А. Федоров-Давыдов обратил внимание на шутливую подпись художника в одном из тогдашних его посланий к Чехову: «Твой Левитан VII Нибелунгов».
«В этом балагурстве, — считает исследователь, — не случайно сочетание персонажа из чеховской „Жалобной книги“ (Иванов седьмой) с намеком на вагнеровский сказочно-мистический цикл. В самой шутке проскальзывает мир фантастически-сказочных идей, в который погружен художник, его тяга и интерес к эпическому».
Быть может, однако, это утверждение чересчур спорно, и причина появления этой подписи проще: здесь могло сказаться и влияние Лики Мизиновой, которая выросла в атмосфере вагнеровской музыки, чьей поклонницей была ее мать.
Хозяева Покровского трогательно заботились об удобствах для работы художника, отвели ему под мастерскую большой зал, и, хотя в дом съезжалось больше двадцати человек родни, распорядок дня целиком подчинялся интересам пейзажиста.
А он всецело ушел в работу. Теперь и плохая погода его не пугала, и даже к любимым друзьям Чеховым ехать было недосуг.
«…У меня начата очень важная работа, — пишет он Марии Павловне 15 августа, — и я буквально боюсь пропустить час для приближения к концу своей картины. Пишу я в серый день, и если простоят три-четыре серых дня, то я кончу и освобожусь и тогда с удовольствием поеду к Вам. Пропустить эти дни теперь боюсь, так как осенью будет совершенно другое».
Должна же понять его «Ма-Па», которая сама «мажет» и даже считает себя его ученицей! И Чехов должен понять.

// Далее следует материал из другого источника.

(* ===== verification/PbDecode.v ===== *)
(** Decoding whole messages: the upper half of ios/Pods/nanopb/pb_decode.c,
    which fills a structure described by field descriptors, allocates what its
    pointers point to, and releases it again.  Descriptors are looked up by
    address, so message types may be recursive; the fuel of [pb_decode] bounds
    the nesting of the input, [rfuel] that of the structures. *)
From Stdlib Require Import ZArith Lia Bool String.
From coqutil Require Import Byte Word.LittleEndianList.
From stdpp Require Import base list numbers gmap.
From S2P Require Import Prelude PbStream PbCommon PbCodec PbMemory PbEncode PbHeap.
Local Open Scope Z_scope.
Local Open Scope c_scope.

(** Offsets in [pb_extension_type_t] and [pb_extension_t]. *)
Definition extension_type_decode : Z := 0.
Definition extension_found : Z := 24.

Definition PB_MAX_REQUIRED_FIELDS : Z := 64.
Definition PB_BYTES_ARRAY_T_ALLOCSIZE (n : Z) : Z := u64 (n + bytes_array_bytes).

Section decode.
Context {CB : Type} {ICB : InputCallback CB} {MA : Machine}.
Notation D := (M (dstate CB)).

(** The descriptor arrays and the default values of fields, by address, and
    the user's functions by address: [callback->funcs.decode(stream, field,
    &callback->arg)] and [extension->type->decode(stream, extension, tag,
    wire_type)]. *)
Context (descriptors : Z -> option (list pb_field)) (constants : mem).
Context (funcs_decode : Z -> pb_field -> Z -> D unit) (type_decode : Z -> Z -> Z -> Z -> D unit).
Context (rfuel : nat).

(** *** Iterators *)

Definition pos_of (it : pb_field_iter) : D pb_field := '(f, _) <- local iter_pos it ;; ret f.

(** [do step(&iter) while (pb_field_iter_next(&iter))] *)
Fixpoint each_field (step : pb_field_iter -> D unit) (fuel : nat) (it : pb_field_iter) : D unit :=
  match fuel with
  | O => stuck
  | S fuel =>
      step it ;;
      '(more, it) <- local pb_field_iter_next it ;;
      if (more : bool) then each_field step fuel it else ret tt
  end.

(** The same from the first field of a message, if it has one. *)
Definition on_fields (step : pb_field_iter -> D unit) (fields : list pb_field) (dest_struct : Z) : D unit :=
  '(ok, it) <- local (pb_field_iter_begin fields dest_struct) no_iter ;;
  if (ok : bool) then each_field step (length fields) it else ret tt.

Definition iter_from_extension (extension : Z) : D pb_field_iter :=
  ty <- get_ptr (extension + extension_type) ;;
  arg <- get_ptr (ty + extension_type_arg) ;;
  fields <- known (descriptors arg) ;;
  dest <- get_ptr (extension + extension_dest) ;;
  '(_, it) <- local (pb_field_iter_begin fields dest) no_iter ;;
  f <- pos_of it ;;
  let data := if PB_ATYPE (type f) =? PB_ATYPE_POINTER then extension + extension_dest else dest in
  ret (mk_iter (start it) (pos it) (required_field_index it) (dest_struct it) data (extension + extension_found)).

(** The list of the extensions; one that comes back to itself has no end. *)
Fixpoint each_extension (step : Z -> D unit) (fuel : nat) (extension : Z) : D unit :=
  match fuel with
  | O => stuck
  | S fuel =>
      if extension =? 0 then ret tt else
      step extension ;;
      next <- get_ptr (extension + extension_next) ;;
      each_extension step fuel next
  end.

Definition extensions_fuel : D nat := st <- get ;; ret (S (base.size (h_mem (d_heap st)))).

(** ** Default values *)

Fixpoint pb_field_set_to_default (fuel : nat) (iter : pb_field_iter) : D unit :=
  match fuel with
  | O => stuck
  | S fuel =>
      f <- pos_of iter ;;
      let ty := type f in
      if PB_LTYPE ty =? PB_LTYPE_EXTENSION then
        ext <- get_ptr (pData iter) ;;
        n <- extensions_fuel ;;
        each_extension (fun ext =>
          put_int (ext + extension_found) 1 0 ;;
          ext_iter <- iter_from_extension ext ;;
          pb_field_set_to_default fuel ext_iter) n ext
      else if PB_ATYPE ty =? PB_ATYPE_STATIC then
        init_data <-
          (if (PB_HTYPE ty =? PB_HTYPE_OPTIONAL) && negb (pSize iter =? pData iter)
           then put_int (pSize iter) 1 0 ;; ret true
           else if (PB_HTYPE ty =? PB_HTYPE_REPEATED) || (PB_HTYPE ty =? PB_HTYPE_ONEOF)
           then put_size (pSize iter) 0 ;; ret false
           else ret true) ;;
        if (init_data : bool) then
          if PB_LTYPE ty =? PB_LTYPE_SUBMESSAGE then
            fields <- known (descriptors (ptr f)) ;;
            on_fields (pb_field_set_to_default fuel) fields (pData iter)
          else if negb (ptr f =? 0) then
            bs <- known (load_bytes constants (ptr f) (data_size f)) ;;
            store_at (pData iter) bs
          else store_at (pData iter) (zeros (data_size f))
        else ret tt
      else if PB_ATYPE ty =? PB_ATYPE_POINTER then
        put_ptr (pData iter) 0 ;;
        if (PB_HTYPE ty =? PB_HTYPE_REPEATED) || (PB_HTYPE ty =? PB_HTYPE_ONEOF)
        then put_size (pSize iter) 0 else ret tt
      else ret tt
  end.

Definition pb_message_set_to_defaults (fields : list pb_field) (dest_struct : Z) : D unit :=
  on_fields (pb_field_set_to_default rfuel) fields dest_struct.

(** ** Releasing *)

(** The loops over the items of an array. *)
Fixpoint release_items (release : Z -> D unit) (size : Z) (count : nat) (pItem : Z) : D unit :=
  match count with
  | O => ret tt
  | S count => release pItem ;; release_items release size count (pItem + size)
  end.

Fixpoint free_items (count : nat) (pItem : Z) : D unit :=
  match count with
  | O => ret tt
  | S count =>
      p <- get_ptr pItem ;;
      pb_free p ;;
      put_ptr pItem 0 ;;
      free_items count (pItem + sizeof_ptr)
  end.

Section release.
(** [pb_release_single_field] one level down. *)
Context (release_field : pb_field_iter -> D unit).

Definition release_message (fields : list pb_field) (dest_struct : Z) : D unit :=
  if dest_struct =? 0 then ret tt else on_fields release_field fields dest_struct.

(** How many submessages the field has. *)
Definition submessage_count (f : pb_field) (iter : pb_field_iter) : D Z :=
  if PB_HTYPE (type f) =? PB_HTYPE_REPEATED then
    count <-
      (if (PB_ATYPE (type f) =? PB_ATYPE_STATIC) && (pSize iter =? pData iter)
       then ret (array_size f) else get_size (pSize iter)) ;;
    ret (if (PB_ATYPE (type f) =? PB_ATYPE_STATIC) && (array_size f <? count) then array_size f else count)
  else ret 1.

(** What the field contains. *)
Definition release_contents (f : pb_field) (iter : pb_field_iter) : D unit :=
  if PB_LTYPE (type f) =? PB_LTYPE_EXTENSION then
    ext <- get_ptr (pData iter) ;;
    n <- extensions_fuel ;;
    each_extension (fun ext => ext_iter <- iter_from_extension ext ;; release_field ext_iter) n ext
  else if (PB_LTYPE (type f) =? PB_LTYPE_SUBMESSAGE) && negb (PB_ATYPE (type f) =? PB_ATYPE_CALLBACK) then
    pItem <- (if PB_ATYPE (type f) =? PB_ATYPE_POINTER then get_ptr (pData iter) else ret (pData iter)) ;;
    count <- submessage_count f iter ;;
    if negb (pItem =? 0) then
      release_items (fun pItem => fields <- known (descriptors (ptr f)) ;; release_message fields pItem)
        (data_size f) (Z.to_nat count) pItem
    else ret tt
  else ret tt.

(** The allocation itself. *)
Definition release_pointer (f : pb_field) (iter : pb_field_iter) : D unit :=
  (if (PB_HTYPE (type f) =? PB_HTYPE_REPEATED)
      && ((PB_LTYPE (type f) =? PB_LTYPE_STRING) || (PB_LTYPE (type f) =? PB_LTYPE_BYTES))
   then
     pItem <- get_ptr (pData iter) ;;
     count <- get_size (pSize iter) ;;
     free_items (Z.to_nat count) pItem
   else ret tt) ;;
  (if PB_HTYPE (type f) =? PB_HTYPE_REPEATED then put_size (pSize iter) 0 else ret tt) ;;
  p <- get_ptr (pData iter) ;;
  pb_free p ;;
  put_ptr (pData iter) 0.
End release.

Fixpoint pb_release_single_field (fuel : nat) (iter : pb_field_iter) : D unit :=
  match fuel with
  | O => stuck
  | S fuel =>
      f <- pos_of iter ;;
      other <-
        (if PB_HTYPE (type f) =? PB_HTYPE_ONEOF
         then which <- get_size (pSize iter) ;; ret (negb (which =? tag f)) else ret false) ;;
      if (other : bool) then ret tt else
      release_contents (pb_release_single_field fuel) f iter ;;
      if PB_ATYPE (type f) =? PB_ATYPE_POINTER then release_pointer f iter else ret tt
  end.

Definition pb_release (fields : list pb_field) (dest_struct : Z) : D unit :=
  release_message (pb_release_single_field rfuel) fields dest_struct.

(** The iterator is moved to the old field and back. *)
Definition pb_release_union_field (iter : pb_field_iter) : D pb_field_iter :=
  old_tag <- get_size (pSize iter) ;;
  f <- pos_of iter ;;
  let new_tag := tag f in
  if old_tag =? 0 then ret iter
  else if old_tag =? new_tag then ret iter else
  '(found, iter) <- local (pb_field_iter_find old_tag) iter ;;
  if negb found then return_error "invalid union tag" else
  pb_release_single_field rfuel iter ;;
  '(found, iter) <- local (pb_field_iter_find new_tag) iter ;;
  if negb found then return_error "iterator error" else
  f <- pos_of iter ;;
  (if PB_ATYPE (type f) =? PB_ATYPE_POINTER then put_ptr (pData iter) 0 else ret tt) ;;
  ret iter.

(** ** Allocation *)

Definition allocate_field (pData data_size array_size : Z) : D unit :=
  ptr <- get_ptr pData ;;
  if (data_size =? 0) || (array_size =? 0) then return_error "invalid size" else
  let check_limit := 2 ^ 32 in
  if ((check_limit <=? data_size) || (check_limit <=? array_size)) && (SIZE_MAX / array_size <? data_size)
  then return_error "size too large" else
  ptr <- pb_realloc ptr (u64 (array_size * data_size)) ;;
  if ptr =? 0 then return_error "realloc failed" else
  put_ptr pData ptr.

(** Clear a newly allocated item. *)
Definition initialize_pointer_field (pItem : Z) (iter : pb_field_iter) : D unit :=
  f <- pos_of iter ;;
  if (PB_LTYPE (type f) =? PB_LTYPE_STRING) || (PB_LTYPE (type f) =? PB_LTYPE_BYTES)
  then put_ptr pItem 0
  else if PB_LTYPE (type f) =? PB_LTYPE_SUBMESSAGE then
    store_at pItem (zeros (data_size f)) ;;
    fields <- known (descriptors (ptr f)) ;;
    pb_message_set_to_defaults fields pItem
  else ret tt.

(** ** Decoders of the field types *)

Notation decoder := (pb_field -> Z -> D unit).

(** The size of the object that the decoder of a number writes. *)
Definition scalar_size (f : pb_field) : Z :=
  let l := PB_LTYPE (type f) in
  if l =? PB_LTYPE_BOOL then 1
  else if l =? PB_LTYPE_FIXED32 then 4
  else if l =? PB_LTYPE_FIXED64 then 8
  else data_size f.

(** A decoder of PbCodec on the object at [dest]. *)
Definition at_dest (dec : pb_field -> M (list byte * pb_istream CB) unit) : decoder := fun field dest =>
  bs <- load_at dest (scalar_size field) ;;
  (fun st =>
     let '(r, (bs', s)) := dec field (bs, d_stream st) in
     match store_at dest bs' (mk_dstate s (d_heap st)) with
     | (Ok _, st1) => (r, st1)
     | other => other
     end).

(** [pb_read(stream, dest, count)]; a callback that fails is taken to have stored
    nothing. *)
Definition read_into (dest count : Z) : D unit :=
  bs <- on_istream (pb_read true count) ;; store_at dest bs.

Definition pb_dec_bytes : decoder := fun field dest =>
  size <- on_istream pb_decode_varint32 ;;
  if PB_SIZE_MAX <? size then return_error "bytes overflow" else
  let alloc_size := PB_BYTES_ARRAY_T_ALLOCSIZE size in
  if alloc_size <? size then return_error "size too large" else
  bdest <-
    (if PB_ATYPE (type field) =? PB_ATYPE_POINTER then
       st <- get ;;
       if i_bytes_left (d_stream st) <? size then return_error "end-of-stream" else
       allocate_field dest alloc_size 1 ;;
       get_ptr dest
     else if data_size field <? alloc_size then return_error "bytes overflow"
     else ret dest) ;;
  put_size bdest size ;;
  read_into (bdest + bytes_array_bytes) size.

«Смертельно хочется тебя видеть, — виновато пишет ему Левитан, — а когда вырвусь, и не знаю — затеяны вкусные работы. Приехать я непременно приеду, а когда, не знаю… Не сердись ты, ради бога, на мое безобразное царапанье и пиши мне; твоим письмам я чрезвычайно рад. Не будем считаться — тебе написать письмо ничего не стоит».
Письмо сбивчивое, торопливое, как будто человек насильно отрывается от какого-то важного дела. Да так оно и было. «Вкусные работы» — это Чехов должен понять, не он ли восхищался в Бабкине: «Роскошь природа, так бы взял и съел ее».
Снова говорят в художнических кругах Москвы о новой работе Левитана! «Картина большая, с рамой аршина четыре, — подробно описывает ее родным Нестеров, — называется „Омут“. Впечатление огромное. Тревожное чувство охватывает всецело и держит зрителя в напряженном возбуждении все время. Со времен Куинджи в пейзаже не появлялось ничего подобного».
Снова картину покупает Третьяков.
И все же на этот раз похвал меньше, общий прием холоднее. Слышатся даже отчетливые критические голоса. Так, Репин, вообще не очень жаловавший творчество Левитана, и теперь сказал, что «вещь для своего размера совсем не сделана. Общее недурно, и только».
И сам восторженный, пожалуй чересчур восторженный, несколько приятельский тон Нестерова может насторожить. Мнительный художник слишком уж благодарен за то, что Левитан поддержал его в момент злых сомнений насчет картины «Юность преподобного Сергия»: «На другой день чем свет приехал Левитан, тут не было конца похвалам. Вещь ему страшно понравилась, дошел до того, что начал говорить несообразности… В этот же день к вечеру он так раззвонил про картину, что ко мне приезжал Остроухов…»
И, быть может, в самом похвальном уподоблении «Омута» нашумевшим в свое время картинам Куинджи была оборотная сторона. Куинджи слишком бил на эффект, построение его картин довольно нарочито. И «драматический ландшафт» Левитана, как позже назвал «Омут» Нестеров, тоже отличался несколько искусственно нагнетаемым настроением тревоги и загадочности.
Значительно органичнее для Левитана другие, сравнительно небольшие этюды, написанные в Затишье и Покровском, — «Сжатое поле. Серый день» и «Осень». Они писались им с подъемом и в то же время с большой внутренней свободой, раскованностью. Возможно, самому художнику они казались даже менее значительными, какими-то домашними, интимными. Характерно, что и подарены оба людям, с которыми в то время Левитана близко свела судьба: «Сжатое поле» — Дмитрию Павловичу Кувшинникову, одно время гостившему в Затишье вместе с отцом Софьи Петровны, а «Осень» — Лике Мизиновой.
В романе Эдмона Гонкура «Актриса Фостен» героиня, сидя у постели любимого человека, почти бессознательно подражает поразившей ее мимике лица умирающего: артистка внезапно побеждает в ней убитую горем женщину!